Il vettore low cost Ryanair sta
pensando alla possibilità di aumentare il bonus previsto per i
suoi dipendenti quando individuano un bagaglio fuori misura
prima dell’imbarco. La proposta è arrivata dallo stesso ceo
della compagnia irlandese, Michael O’Leary, nel corso di una
intervista con l’emittente pubblica di Dublino, Rte.

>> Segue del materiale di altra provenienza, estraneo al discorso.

(** * Chat-reply normalisation and keyword fallback of [app.py]

    A shallow embedding of the chat core of the portal: the helpers
    [_denumerate], [_clean], [_fallback_reply], the tables [_FALLBACK] and
    [_DEFAULT_FALLBACK], and the route handler [api_chat].

    A Python [str] is a sequence of Unicode code points, so it is modelled as
    a list of [N].  The built-ins the handlers call ([str.strip],
    [str.split], [str.splitlines], [str.join], [in], slicing, [re.sub]) are
    written out below with the behaviour CPython gives them. *)

From Stdlib Require Import List NArith ZArith Bool Lia.
From Stdlib Require Import Strings.String Strings.Ascii Strings.Byte.
Import ListNotations.

Set Implicit Arguments.

(** ** Python strings *)

Module PyStr.

Definition char := N.
Definition pystr := list char.

Open Scope N_scope.

(** Source text of this file is UTF-8; [py] turns a literal into the code
    points Python would hold for the same literal. *)
Fixpoint utf8_decode (bs : list N) : pystr :=
  match bs with
  | [] => []
  | b0 :: r0 =>
    if b0 <? 0x80 then b0 :: utf8_decode r0
    else
      match r0 with
      | [] => []
      | b1 :: r1 =>
        if b0 <? 0xE0
        then ((b0 - 0xC0) * 0x40 + (b1 - 0x80)) :: utf8_decode r1
        else
          match r1 with
          | [] => []
          | b2 :: r2 =>
            if b0 <? 0xF0
            then ((b0 - 0xE0) * 0x1000 + (b1 - 0x80) * 0x40 + (b2 - 0x80))
                   :: utf8_decode r2
            else
              match r2 with
              | [] => []
              | b3 :: r3 =>
                ((b0 - 0xF0) * 0x40000 + (b1 - 0x80) * 0x1000
                 + (b2 - 0x80) * 0x40 + (b3 - 0x80)) :: utf8_decode r3
              end
          end
      end
  end.

Definition py (s : string) : pystr :=
  utf8_decode (List.map Byte.to_N (list_byte_of_string s)).

Definition LF : char := 0x0A.
Definition CR : char := 0x0D.
Definition SP : char := 0x20.

(** [Py_UNICODE_ISSPACE]: what [str.strip], [str.split] and the regular
    expression class [\s] (on [str] patterns) test. *)
Definition isspace (c : char) : bool :=
  ((0x09 <=? c) && (c <=? 0x0D)) || ((0x1C <=? c) && (c <=? 0x20))
  || (c =? 0x85) || (c =? 0xA0) || (c =? 0x1680)
  || ((0x2000 <=? c) && (c <=? 0x200A))
  || (c =? 0x2028) || (c =? 0x2029) || (c =? 0x202F) || (c =? 0x205F)
  || (c =? 0x3000).

(** [Py_UNICODE_ISLINEBREAK]: the boundaries [str.splitlines] cuts at. *)
Definition islinebreak (c : char) : bool :=
  ((0x0A <=? c) && (c <=? 0x0D)) || ((0x1C <=? c) && (c <=? 0x1E))
  || (c =? 0x85) || (c =? 0x2028) || (c =? 0x2029).

(** Unicode category Nd as the interpreter's database has it (Unicode 14.0,
    CPython 3.11): first code point and length of each block.  This is what
    [\d] matches on [str] patterns. *)
Definition decimal_blocks : list (N * N) :=
  [ (0x30, 10); (0x660, 10); (0x6F0, 10); (0x7C0, 10); (0x966, 10);
    (0x9E6, 10); (0xA66, 10); (0xAE6, 10); (0xB66, 10); (0xBE6, 10);
    (0xC66, 10); (0xCE6, 10); (0xD66, 10); (0xDE6, 10); (0xE50, 10);
    (0xED0, 10); (0xF20, 10); (0x1040, 10); (0x1090, 10); (0x17E0, 10);
    (0x1810, 10); (0x1946, 10); (0x19D0, 10); (0x1A80, 10); (0x1A90, 10);
    (0x1B50, 10); (0x1BB0, 10); (0x1C40, 10); (0x1C50, 10); (0xA620, 10);
    (0xA8D0, 10); (0xA900, 10); (0xA9D0, 10); (0xA9F0, 10); (0xAA50, 10);
    (0xABF0, 10); (0xFF10, 10); (0x104A0, 10); (0x10D30, 10);
    (0x11066, 10); (0x110F0, 10); (0x11136, 10); (0x111D0, 10);
    (0x112F0, 10); (0x11450, 10); (0x114D0, 10); (0x11650, 10);
    (0x116C0, 10); (0x11730, 10); (0x118E0, 10); (0x11950, 10);
    (0x11C50, 10); (0x11D50, 10); (0x11DA0, 10); (0x16A60, 10);
    (0x16AC0, 10); (0x16B50, 10); (0x1D7CE, 50); (0x1E140, 10);
    (0x1E2F0, 10); (0x1E950, 10); (0x1FBF0, 10) ].

Definition in_block (c : char) (b : N * N) : bool :=
  (fst b <=? c) && (c <? fst b + snd b).

Definition isdecimal (c : char) : bool := existsb (in_block c) decimal_blocks.

Close Scope N_scope.

(** [x or ""] for an [x] that is a [str] or [None]. *)
Definition or_empty (x : option pystr) : pystr :=
  match x with
  | Some s => s
  | None => []
  end.

(** Truthiness of a [str]: [not s] holds for the empty string only. *)
Definition is_empty (s : pystr) : bool :=
  match s with
  | [] => true
  | _ :: _ => false
  end.

Fixpoint drop_while (p : char -> bool) (s : pystr) : pystr :=
  match s with
  | [] => []
  | c :: s' => if p c then drop_while p s' else s
  end.

Definition lstrip (s : pystr) : pystr := drop_while isspace s.

(** [str.rstrip()]: the string up to its last non-whitespace character. *)
Fixpoint rstrip (s : pystr) : pystr :=
  match s with
  | [] => []
  | c :: s' =>
    match rstrip s' with
    | [] => if isspace c then [] else [c]
    | r => c :: r
    end
  end.

Definition strip (s : pystr) : pystr := rstrip (lstrip s).

(** [sep.join(parts)] *)
Fixpoint join (sep : pystr) (parts : list pystr) : pystr :=
  match parts with
  | [] => []
  | [p] => p
  | p :: rest => p ++ sep ++ join sep rest
  end.

(** [str.split()] without arguments: the maximal runs of non-whitespace
    characters, in order.  [split_go] returns the word that is still open
    at the head of the string, and the words that follow it. *)
Definition push_word (w : pystr) (ws : list pystr) : list pystr :=
  match w with
  | [] => ws
  | _ :: _ => w :: ws
  end.

Fixpoint split_go (s : pystr) : pystr * list pystr :=
  match s with
  | [] => ([], [])
  | c :: s' =>
    let (w, ws) := split_go s' in
    if isspace c then ([], push_word w ws) else (c :: w, ws)
  end.

Definition split (s : pystr) : list pystr :=
  let (w, ws) := split_go s in push_word w ws.

(** [str.splitlines()]: a line ends at a line-break character, CR LF
    counting as one; the breaks are dropped, and text after the last break
    is a line only when it is not empty. *)
Fixpoint splitlines (s : pystr) : list pystr :=
  match s with
  | [] => []
  | c :: s' =>
    if islinebreak c then
      if N.eqb c CR then
        match s' with
        | d :: s'' =>
          if N.eqb d LF then [] :: splitlines s'' else [] :: splitlines s'
        | [] => [[]]
        end
      else [] :: splitlines s'
    else
      match splitlines s' with
      | [] => [[c]]
      | l :: ls => (c :: l) :: ls
      end
  end.

(** [k in s] for strings: [k] occurs in [s] as a contiguous run. *)
Fixpoint startswith (s k : pystr) {struct k} : bool :=
  match k, s with
  | [], _ => true
  | _ :: _, [] => false
  | a :: k', b :: s' => N.eqb a b && startswith s' k'
  end.

Fixpoint contains (s k : pystr) : bool :=
  startswith s k ||
  match s with
  | [] => false
  | _ :: s' => contains s' k
  end.

(** [l[:k]] for an integer [k]: a negative [k] counts from the end. *)
Definition slice_to (A : Type) (l : list A) (k : Z) : list A :=
  let n := Z.of_nat (List.length l) in
  let stop := if (k <? 0)%Z then Z.max (n + k) 0 else Z.min k n in
  firstn (Z.to_nat stop) l.

End PyStr.

Import PyStr.

(** ** The fragment of [re] the program uses *)

Module Re.

(** Patterns: [^], a character class, a greedy repetition [c{lo,}] of a
    class ([c*] is [Rep c 0], [c+] is [Rep c 1]), sequence and
    alternation. *)
Inductive regex : Type :=
| Bol
| Cls (p : char -> bool)
| Rep (p : char -> bool) (lo : nat)
| Seq (a b : regex)
| Alt (a b : regex).

(** A backtracking matcher in continuation-passing style.  [pos] is the
    offset of [s] in the subject string; the continuation receives the
    offset and the text that are left.  Without [re.MULTILINE], [^] matches
    at offset 0 only.  A repetition tries the longest run first and gives
    characters back one at a time; an alternation tries its left branch
    first. *)
Section Matcher.
Variable R : Type.

Fixpoint rep_greedy (p : char -> bool) (lo : nat) (pos : nat) (s : pystr)
         (k : nat -> pystr -> option R) : option R :=
  let stop := match lo with O => k pos s | S _ => None end in
  match s with
  | [] => stop
  | c :: s' =>
    if p c then
      match rep_greedy p (Nat.pred lo) (S pos) s' k with
      | Some r => Some r
      | None => stop
      end
    else stop
  end.

Fixpoint exec (r : regex) (pos : nat) (s : pystr)
         (k : nat -> pystr -> option R) : option R :=
  match r with
  | Bol => match pos with O => k pos s | S _ => None end
  | Cls p =>
    match s with
    | [] => None
    | c :: s' => if p c then k (S pos) s' else None
    end
  | Rep p lo => rep_greedy p lo pos s k
  | Seq a b => exec a pos s (fun pos' s' => exec b pos' s' k)
  | Alt a b =>
    match exec a pos s k with
    | Some x => Some x
    | None => exec b pos s k
    end
  end.
End Matcher.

“Stiamo volando quasi sempre a pieno carico, circa metà dei
passeggeri può portare due bagagli e l’altra metà solo uno,
perché è tutto quello che entra sull’aereo”, ha spiegato
l’amministratore delegato per poi sottolineare che l’obiettivo è
quello di “eliminare il problema dei passeggeri con bagaglio in
eccesso”, nel giorno in cui sono stati annunciati i risultati
del primo trimestre con un utile più che raddoppiato da 360 a
820 milioni di euro.
L’idea è quella di aumentare il corrispettivo attuale di 1,50
euro a bagaglio (fino a un totale di 80 euro al mese) che va ai
componenti dello staff per l’individuazione di valigie troppo
grandi o pesanti rispetto a quanto consentito per il trasporto
in cabina. Secondo però lo stesso O’Leary, il 99,9 per cento dei
passeggeri rispetta le norme sui bagagli – per non incorrere in
un sovrapprezzo fino a 75 euro – controllando con gli appositi
“misuratori” presenti negli aeroporti.